• _GOAL OF THE EXERCISE_:
Would you please transcribe, exactly as written, the lines of the entries below starting at the one that holds "Lemma steps_trans p" and ending at the one that holds "(raise (A := A) e).", both included?

== SUPPLIED DATA

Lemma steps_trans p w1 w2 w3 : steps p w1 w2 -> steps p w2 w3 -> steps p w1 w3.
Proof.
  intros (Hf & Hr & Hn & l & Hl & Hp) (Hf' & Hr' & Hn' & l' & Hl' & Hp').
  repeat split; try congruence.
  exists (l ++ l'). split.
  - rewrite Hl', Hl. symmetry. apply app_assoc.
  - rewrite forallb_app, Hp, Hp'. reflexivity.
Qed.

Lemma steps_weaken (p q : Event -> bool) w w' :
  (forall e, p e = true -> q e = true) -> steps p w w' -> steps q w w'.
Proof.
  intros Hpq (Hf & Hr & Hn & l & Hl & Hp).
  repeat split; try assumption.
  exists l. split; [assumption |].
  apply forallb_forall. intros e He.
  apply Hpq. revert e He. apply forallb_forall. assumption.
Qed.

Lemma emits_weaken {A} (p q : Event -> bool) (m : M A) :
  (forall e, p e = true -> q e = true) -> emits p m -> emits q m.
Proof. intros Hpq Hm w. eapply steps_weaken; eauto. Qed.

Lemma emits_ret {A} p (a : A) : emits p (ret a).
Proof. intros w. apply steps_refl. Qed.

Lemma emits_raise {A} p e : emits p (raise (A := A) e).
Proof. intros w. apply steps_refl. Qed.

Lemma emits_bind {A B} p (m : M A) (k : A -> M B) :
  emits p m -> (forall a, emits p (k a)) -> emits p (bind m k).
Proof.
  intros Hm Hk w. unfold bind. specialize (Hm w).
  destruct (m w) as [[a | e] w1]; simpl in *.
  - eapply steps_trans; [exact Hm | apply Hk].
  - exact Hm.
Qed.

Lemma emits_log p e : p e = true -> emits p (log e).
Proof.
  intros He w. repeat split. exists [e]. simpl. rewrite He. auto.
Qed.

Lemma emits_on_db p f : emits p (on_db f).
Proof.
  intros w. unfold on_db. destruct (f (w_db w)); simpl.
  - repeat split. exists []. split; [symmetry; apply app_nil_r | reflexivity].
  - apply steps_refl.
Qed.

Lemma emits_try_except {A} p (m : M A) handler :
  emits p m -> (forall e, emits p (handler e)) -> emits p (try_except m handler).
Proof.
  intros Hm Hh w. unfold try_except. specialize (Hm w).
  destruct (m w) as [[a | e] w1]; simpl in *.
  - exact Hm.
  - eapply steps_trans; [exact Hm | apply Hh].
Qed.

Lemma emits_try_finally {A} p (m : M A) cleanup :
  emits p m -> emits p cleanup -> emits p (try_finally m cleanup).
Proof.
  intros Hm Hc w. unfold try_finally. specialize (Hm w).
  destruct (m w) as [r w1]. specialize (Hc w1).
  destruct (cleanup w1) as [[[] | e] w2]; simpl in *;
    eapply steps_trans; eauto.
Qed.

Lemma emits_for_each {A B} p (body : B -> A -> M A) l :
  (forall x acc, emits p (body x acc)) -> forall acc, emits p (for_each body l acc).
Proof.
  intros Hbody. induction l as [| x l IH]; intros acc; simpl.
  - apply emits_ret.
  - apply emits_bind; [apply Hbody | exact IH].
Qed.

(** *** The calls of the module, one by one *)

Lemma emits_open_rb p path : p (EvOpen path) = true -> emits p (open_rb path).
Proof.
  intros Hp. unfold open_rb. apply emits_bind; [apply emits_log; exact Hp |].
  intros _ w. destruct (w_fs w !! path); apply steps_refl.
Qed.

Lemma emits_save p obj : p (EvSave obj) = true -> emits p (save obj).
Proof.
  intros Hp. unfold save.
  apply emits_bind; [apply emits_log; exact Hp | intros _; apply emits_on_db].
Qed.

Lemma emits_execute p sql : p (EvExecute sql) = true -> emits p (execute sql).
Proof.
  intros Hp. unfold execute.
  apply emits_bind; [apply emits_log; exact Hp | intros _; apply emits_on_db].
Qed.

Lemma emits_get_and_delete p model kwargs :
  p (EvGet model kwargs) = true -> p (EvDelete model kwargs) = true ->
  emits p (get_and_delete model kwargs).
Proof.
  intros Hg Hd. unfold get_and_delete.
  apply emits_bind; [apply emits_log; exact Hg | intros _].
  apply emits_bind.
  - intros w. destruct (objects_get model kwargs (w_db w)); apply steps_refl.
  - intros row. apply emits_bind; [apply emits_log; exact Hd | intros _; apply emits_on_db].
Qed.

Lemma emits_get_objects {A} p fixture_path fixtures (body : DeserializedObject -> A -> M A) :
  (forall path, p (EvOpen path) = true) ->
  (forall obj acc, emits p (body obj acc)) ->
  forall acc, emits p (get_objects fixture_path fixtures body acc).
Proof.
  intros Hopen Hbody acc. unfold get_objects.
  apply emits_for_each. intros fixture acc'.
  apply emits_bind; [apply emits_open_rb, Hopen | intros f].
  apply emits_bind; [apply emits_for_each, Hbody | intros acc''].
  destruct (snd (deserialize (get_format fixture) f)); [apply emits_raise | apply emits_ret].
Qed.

====
== SUPPLIED DATA

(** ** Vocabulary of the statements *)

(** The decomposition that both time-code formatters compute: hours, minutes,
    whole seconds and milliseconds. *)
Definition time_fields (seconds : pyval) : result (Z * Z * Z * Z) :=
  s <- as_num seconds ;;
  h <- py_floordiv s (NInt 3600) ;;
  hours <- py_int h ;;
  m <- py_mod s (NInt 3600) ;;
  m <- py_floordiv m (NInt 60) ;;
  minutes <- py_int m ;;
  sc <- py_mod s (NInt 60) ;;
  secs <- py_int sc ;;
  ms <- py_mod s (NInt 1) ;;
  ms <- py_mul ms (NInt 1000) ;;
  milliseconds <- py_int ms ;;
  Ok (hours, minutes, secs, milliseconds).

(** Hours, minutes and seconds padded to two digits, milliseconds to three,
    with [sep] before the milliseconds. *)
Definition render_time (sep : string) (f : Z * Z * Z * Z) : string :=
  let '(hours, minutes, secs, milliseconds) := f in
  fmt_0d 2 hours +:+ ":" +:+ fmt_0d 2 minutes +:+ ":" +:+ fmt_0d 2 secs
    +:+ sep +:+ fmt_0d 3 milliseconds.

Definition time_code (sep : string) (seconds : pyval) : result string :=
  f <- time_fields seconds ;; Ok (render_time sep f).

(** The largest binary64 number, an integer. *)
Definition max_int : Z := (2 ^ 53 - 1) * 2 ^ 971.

====

• _SOLUTION TO THE EXERCISE_:
Lemma steps_trans p w1 w2 w3 : steps p w1 w2 -> steps p w2 w3 -> steps p w1 w3.
Proof.
  intros (Hf & Hr & Hn & l & Hl & Hp) (Hf' & Hr' & Hn' & l' & Hl' & Hp').
  repeat split; try congruence.
  exists (l ++ l'). split.
  - rewrite Hl', Hl. symmetry. apply app_assoc.
  - rewrite forallb_app, Hp, Hp'. reflexivity.
Qed.

Lemma steps_weaken (p q : Event -> bool) w w' :
  (forall e, p e = true -> q e = true) -> steps p w w' -> steps q w w'.
Proof.
  intros Hpq (Hf & Hr & Hn & l & Hl & Hp).
  repeat split; try assumption.
  exists l. split; [assumption |].
  apply forallb_forall. intros e He.
  apply Hpq. revert e He. apply forallb_forall. assumption.
Qed.

Lemma emits_weaken {A} (p q : Event -> bool) (m : M A) :
  (forall e, p e = true -> q e = true) -> emits p m -> emits q m.
Proof. intros Hpq Hm w. eapply steps_weaken; eauto. Qed.

Lemma emits_ret {A} p (a : A) : emits p (ret a).
Proof. intros w. apply steps_refl. Qed.

Lemma emits_raise {A} p e : emits p (raise (A := A) e).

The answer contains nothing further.